Poderia
invocar muitas razões pelas quais me entreguei. Seus ombros, sua falta de jeito
para dançar, seu carinho com a sua mãe, seu jeito de olhar para mim nas manhãs
de domingo. Também poderia invocar tantas razões para não me entregar. Seu mau gênio
quando está com fome, seu hábito de puxar a roupa de cama durante a noite, sua
preocupação incessante com o trabalho, a posição da lua no seu mapa astral.
Mas
seus beijos sempre foram um fator imperativo neste balanço. Todos os seus
beijos. O beijo no rosto um pouco mais demorado do que deveria no dia em que
nos conhecemos. O beijo esperado e sem pressa que inaugurou essa história toda.
O beijo nas minhas mãos durante jantares nos quais uma mesa inconveniente nos
impunha quase um metro de distância.
E
dentre esses tantos beijos, houve um que acertou bem o meio da minha testa. Não
me provocou cócegas, nem me deixou intrigada. Não me despertou grandes desejos,
nem grandes dúvidas. Na verdade, ele não apenas não me provocou dúvidas como me
trouxe belos indícios de certeza.
Encontrar
alguém disposto a dar bons e demorados beijos no rosto, na boca e no pescoço
não é exatamente uma tarefa difícil. Na noite, depois de duas doses de vodka,
tem muita gente disponível pra isso. Mas o beijo na testa não é para qualquer
um. Muitos beijos podem ser dados por dar, mas beijo na testa eu nunca vi
alguém dar sem belas doses de sinceridade.
E
você beijou minha testa. E não foi uma vez só.
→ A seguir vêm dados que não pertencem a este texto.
(* ===== verification/Wrc20.v ===== *)
(** * Fungible tokens

    What a WRC-20 token promises, as an abstract machine ([Token20], [step20]), and that the processor
    of Token.v implements it on the slots of an account.

    The abstract token has balances and allowances for all addresses. The maps of the storage are
    addressed by hashes, so the two agree on a finite list of addresses for which the entries of the
    maps and the fields do not overlap ([apart]); the list has to contain the addresses that take part
    in an operation. *)

From Stdlib Require Import ZArith Lia Strings.Byte.
From stdpp Require Import base tactics option numbers list gmap strings.
From S2P Require Import Prelude Common GoMap World ValProcessor Evm Machine TokenOps TokenStream TokenSig TokenStorage Token TokenFacts TokenMem.

(** ** The abstract token *)

Record Token20 := MkToken20 {
  t_name : bytes;
  t_symbol : bytes;
  t_creator : Address;
  t_decimals : Z;
  t_supply : Z;
  t_cost : Z;
  t_bal : Address → Z;
  t_allow : Address → Address → Z
}.

Definition set_bal (a : Address) (v : Z) (T : Token20) : Token20 :=
  MkToken20 (t_name T) (t_symbol T) (t_creator T) (t_decimals T) (t_supply T) (t_cost T)
    (λ x, if decide (x = a) then v else t_bal T x) (t_allow T).
Definition set_allow (a b : Address) (v : Z) (T : Token20) : Token20 :=
  MkToken20 (t_name T) (t_symbol T) (t_creator T) (t_decimals T) (t_supply T) (t_cost T)
    (t_bal T) (λ x y, if decide (x = a ∧ y = b) then v else t_allow T x y).
Definition set_cost (v : Z) (T : Token20) : Token20 :=
  MkToken20 (t_name T) (t_symbol T) (t_creator T) (t_decimals T) (t_supply T) v (t_bal T) (t_allow T).

(** Moves a part of a balance. *)
Definition move20 (from to : Address) (v : Z) (T : Token20) : go_res Token20 :=
  if t_bal T from <? v then Err ErrNotEnoughBalance else
  let T := set_bal from (t_bal T from - v) T in
  if two256 <=? t_bal T to + v then Err ErrUint256Overflow else Ok (set_bal to (t_bal T to + v) T).

Definition spend20 (owner spender : Address) (v : Z) (T : Token20) : go_res Token20 :=
  if t_allow T owner spender <? v then Err ErrInsufficientAllowance
  else Ok (set_allow owner spender (t_allow T owner spender - v) T).

(** What a buyer pays to the creator. *)
Definition pay20 (caller creator : Address) (price : Z) (w : World) : World :=
  AddBalance creator price (SubBalance caller price w).

Definition only20 {X} (std : Z) (r : go_res X) : go_res X :=
  if std =? StdWRC20 then r else Err ErrTokenOpStandardNotValid.

Definition transfer_log `{!Crypto} (token from to : Address) (v : Z) : Log :=
  MkLog token [transferEventSignature; BytesToHash (fb from); BytesToHash (fb to)] (be_bytes 32 v).
Definition approval_log `{!Crypto} (token owner spender : Address) (v : Z) : Log :=
  MkLog token [approvalEventSignature; BytesToHash (fb owner); BytesToHash (fb spender)] (be_bytes 32 v).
Não foi só naquele dia em que eu
estava trabalhando no sofá e você estava pronto para sair. Não foi só por causa
daquela altura mais cômoda da testa em detrimento da boca. Você também beijou
minha testa quando eu embarquei num voo. E quando chorei de saudades da minha
avó. E algumas vezes, antes de dormir, passou a mão pelos meus cabelos, me
beijou a testa e me desejou bons sonhos.
A
minha lista de qualidades da pessoa ideal mudou muito desde que você apareceu.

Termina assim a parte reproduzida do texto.